Purpose: To use and test a new method of inducing endogenously generated pupillary oscillations (POs) in patients with unilateral optic neuritis (ON), to describe a signal analysis approach quantifying pupil activity and to evaluate the extent to which POs permit to discriminate patients from control participants.
Method: Pupil size was recorded with an eye-tracker and converted in real time to modulate the luminance of a stimulus (a 20° disk) presented in front of participants. With this biofeedback setting, an increasing pupil size transforms into a high luminance, entraining a pupil constriction that in turn decreases the stimulus luminance, and so on, resulting in endogenously generated POs. POs were recorded for 30 seconds in the affected eye, in the fellow eye and in binocular conditions with 22 patients having a history of unilateral ON within a period of 5 years, and with 22 control participants. Different signal analysis methods were used to quantify the power and frequency of POs.
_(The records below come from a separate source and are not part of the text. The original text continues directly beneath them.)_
(** * Beam-FEM: element kernels of [finite_element.py]

    A shallow embedding of the class [FiniteElement] and of its six methods,
    and the properties of the specification stated over it.

    How the Python is read.

    - [problem_type] is a Python [str]; the methods compare it with the
      literals ['Elasticity'] and ['EB_beam'].
    - The numeric arguments are Python scalars ([float], or [int], which the
      float literals of the source convert).  The kernel is written once
      over an interface [Scalar] of the operations the source applies to them
      ([+], [-], [*], unary [-], [/], [**] and the numeric literals), with
      two instances:
        - [float]: binary64, the arithmetic CPython and numpy run.  [*], [+]
          and [-] round to nearest-even and never raise; [/] raises
          [ZeroDivisionError] on a zero divisor; [**] raises [OverflowError]
          when the power of a finite number is not finite.  [**] hands a
          finite base to the C library's [pow], which is not part of the
          source and need not round correctly: the library function is a
          parameter ([Float.pow_with]), and the instance [Scalar_float]
          takes the correctly rounded power for it, which every library
          agrees with where the power is a double.
        - [Q]: the same expressions in exact rational arithmetic, the reading
          under which algebraic identities of the formulas are stated.
    - numpy arrays are lists (1-D) and lists of rows (2-D); a scalar times an
      array multiplies every element; [dot] accumulates the products from
      [0] in index order.  numpy hands the 2-D [dot] to BLAS, whose rounding
      (fused multiply-add, order of the sum) is not fixed by the source: it
      is the parameter [array_dot] of the class [Blas], with the index-order
      sum as its reference instance.
    - [np.zeros((2,16), dtype=np.int)] is a table of C [long] cells (numpy
      before 1.24, LP64): storing a Python [int] outside [-2^63, 2^63) raises
      [OverflowError].
    - A sequence subscript [fe[node]] follows Python: a negative index counts
      from the end, an index outside the sequence raises [IndexError].
    - The keyword defaults [None] of the methods are not modelled: a call
      supplies a number for every parameter. *)

From Stdlib Require Import ZArith QArith Qpower Qfield List String Bool Lia.
From Stdlib Require Import Floats.PrimFloat Floats.SpecFloat Floats.FloatOps.
From Stdlib Require Import Floats.FloatAxioms.
Import ListNotations.

Set Warnings "-inexact-float".

Local Open Scope Z_scope.

(** ** Exceptions and results *)

(** The exceptions a call can end with.  [InvalidElementType] is the
    source's [Exception('Invalid choice of element type')]; the others are
    raised by the Python runtime and by numpy. *)
Inductive error : Type :=
| InvalidElementType
| ZeroDivisionError
| OverflowError
| IndexError
| ValueError.

(** An exception of the runtime, as opposed to the one the source raises. *)
Definition runtime_error (e : error) : Prop := e <> InvalidElementType.

Inductive result (A : Type) : Type :=
| Ok (a : A)
| Err (e : error).

Arguments Ok {A} a.
Arguments Err {A} e.

Definition bind {A B : Type} (c : result A) (k : A -> result B) : result B :=
  match c with
  | Ok a => k a
  | Err e => Err e
  end.

Declare Scope result_scope.
Delimit Scope result_scope with result.
Notation "x <- c ;; k" := (bind c (fun x => k))
  (at level 61, c at next level, right associativity) : result_scope.
Local Open Scope result_scope.

(** Evaluates the elements of a list display from left to right. *)
Fixpoint sequence {A : Type} (cs : list (result A)) : result (list A) :=
  match cs with
  | [] => Ok []
  | c :: cs' => x <- c ;; xs <- sequence cs' ;; Ok (x :: xs)
  end.

(** [for x in xs: body], the loop state passed along. *)
Fixpoint for_in {S : Type} (xs : list Z) (body : Z -> S -> result S) (s : S)
  : result S :=
  match xs with
  | [] => Ok s
  | x :: xs' => s' <- body x s ;; for_in xs' body s'
  end.

(** [range(n)]. *)
Definition range (n : nat) : list Z := map Z.of_nat (seq 0 n).

(** ** Scalars *)

Class Scalar (T : Type) : Type := {
  lit : Z -> T;                       (* a literal of integral value: [12], [6.] *)
  half : T;                           (* the literal [0.5] *)
  add : T -> T -> T;
  sub : T -> T -> T;
  mul : T -> T -> T;
  neg : T -> T;
  truediv : T -> T -> result T;       (* [x / y] *)
  pow : T -> positive -> result T     (* [x ** n], [n] a literal *)
}.

Declare Scope num_scope.
Delimit Scope num_scope with num.
Infix "+" := add : num_scope.
Infix "-" := sub : num_scope.
Infix "*" := mul : num_scope.
Notation "- x" := (neg x) : num_scope.

(** *** binary64 *)

Module Float.

(** A literal of integral value, converted exactly (rounded beyond 2^53). *)
Definition of_Z (z : Z) : float :=
  SF2Prim (binary_normalize prec emax z 0 false).

(** Python's [x / y] on floats. *)
Definition truediv (x y : float) : result float :=
  if (y =? 0)%float then Err ZeroDivisionError else Ok (x / y)%float.

(** The sign of [x ** n] for a negative [x]. *)
Definition pow_sign (s : bool) (n : positive) : bool :=
  match n with
  | xO _ => false
  | _ => s
  end.

(** The power [x ** n] of a finite [x], rounded once: a correctly rounded
    C library. *)
Definition libm_rounded (x : float) (n : positive) : float :=
  match Prim2SF x with
  | S754_finite s m e =>
      SF2Prim (binary_round prec emax (pow_sign s n) (Pos.pow m n) (e * Zpos n))
  | _ => x
  end.

(** Python's [x ** n] on a float, [n] a positive literal, over the C
    library's [pow]: CPython answers for NaN, zero, infinity and [+-1] itself,
    calls [libm] on the absolute value of any other base, restores the sign
    and raises [OverflowError] when the result is infinite. *)
Definition pow_with (libm : float -> positive -> float) (x : float)
    (n : positive) : result float :=
  match Prim2SF x with
  | S754_nan => Ok nan
  | S754_zero s => Ok (SF2Prim (S754_zero (pow_sign s n)))
  | S754_infinity s => Ok (SF2Prim (S754_infinity (pow_sign s n)))
  | S754_finite s _ _ =>
      if (abs x =? 1)%float then Ok (if pow_sign s n then -1 else 1)%float
      else
        let r := libm (abs x) n in
        if is_infinity r then Err OverflowError
        else Ok (if pow_sign s n then - r else r)%float
  end.

(** [x ** n] with the correctly rounded library. *)
Definition pow (x : float) (n : positive) : result float :=
  pow_with libm_rounded x n.

End Float.

#[export] Instance Scalar_float : Scalar float := {
  lit := Float.of_Z;
  half := 0.5%float;
  add := PrimFloat.add;
  sub := PrimFloat.sub;
  mul := PrimFloat.mul;
  neg := PrimFloat.opp;
  truediv := Float.truediv;
  pow := Float.pow
}.

(** binary64 over any C library: the arithmetic of [Scalar_float] with
    [libm] for the power of a finite base. *)
Definition float_arith (libm : float -> positive -> float) : Scalar float := {|
  lit := Float.of_Z;
  half := 0.5%float;
  add := PrimFloat.add;
  sub := PrimFloat.sub;
  mul := PrimFloat.mul;
  neg := PrimFloat.opp;
  truediv := Float.truediv;
  pow := Float.pow_with libm
|}.

(** *** Exact rationals *)

Module Exact.

Definition truediv (x y : Q) : result Q :=
  if Qeq_bool y 0 then Err ZeroDivisionError else Ok (x / y)%Q.

Definition pow (x : Q) (n : positive) : result Q :=
  Ok (Qpower_positive x n).

End Exact.

#[export] Instance Scalar_Q : Scalar Q := {
  lit := inject_Z;
  half := (1 # 2)%Q;
  add := Qplus;
  sub := Qminus;
  mul := Qmult;
  neg := Qopp;
  truediv := Exact.truediv;
  pow := Exact.pow
}.

(** ** numpy arrays *)

Inductive ndarray (T : Type) : Type :=
| Arr1 (v : list T)                   (* shape (n,) *)
| Arr2 (m : list (list T)).           (* shape (r, c), a list of rows *)

Arguments Arr1 {T} v.
Arguments Arr2 {T} m.

Section Arrays.
Context {T : Type} `{Scalar T}.
Local Open Scope num_scope.

(** [k * v] for a scalar [k] and a 1-D array [v]. *)
Definition scale (k : T) (v : list T) : list T := map (mul k) v.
Results: On average, pupil size oscillated at around 1 Hz. The amplitude of POs appears not to be a reliable marker of ON. In contrast, the frequency of POs was significantly lower, and was more variable over time, in the patients' affected eye, as compared to their fellow eye and to the binocular condition. No such differences were found in control participants. Receiver operating characteristic analyses based on the frequency and the variability of POs to classify patients and control participants gave an area under the curve of 0.82, a sensitivity of 82% (95%CI: 60%-95%) and a specificity of 77% (95%CI: 55%-92%).
Conclusions: The new method used to induce POs allowed characterizing the visual afferent pathway defect in ON patients with encouraging accuracy. The method was fast, easy to use, only requiring that participants look ahead, and allows testing many stimulus parameters (e.g. color, stimulus location, size, etc).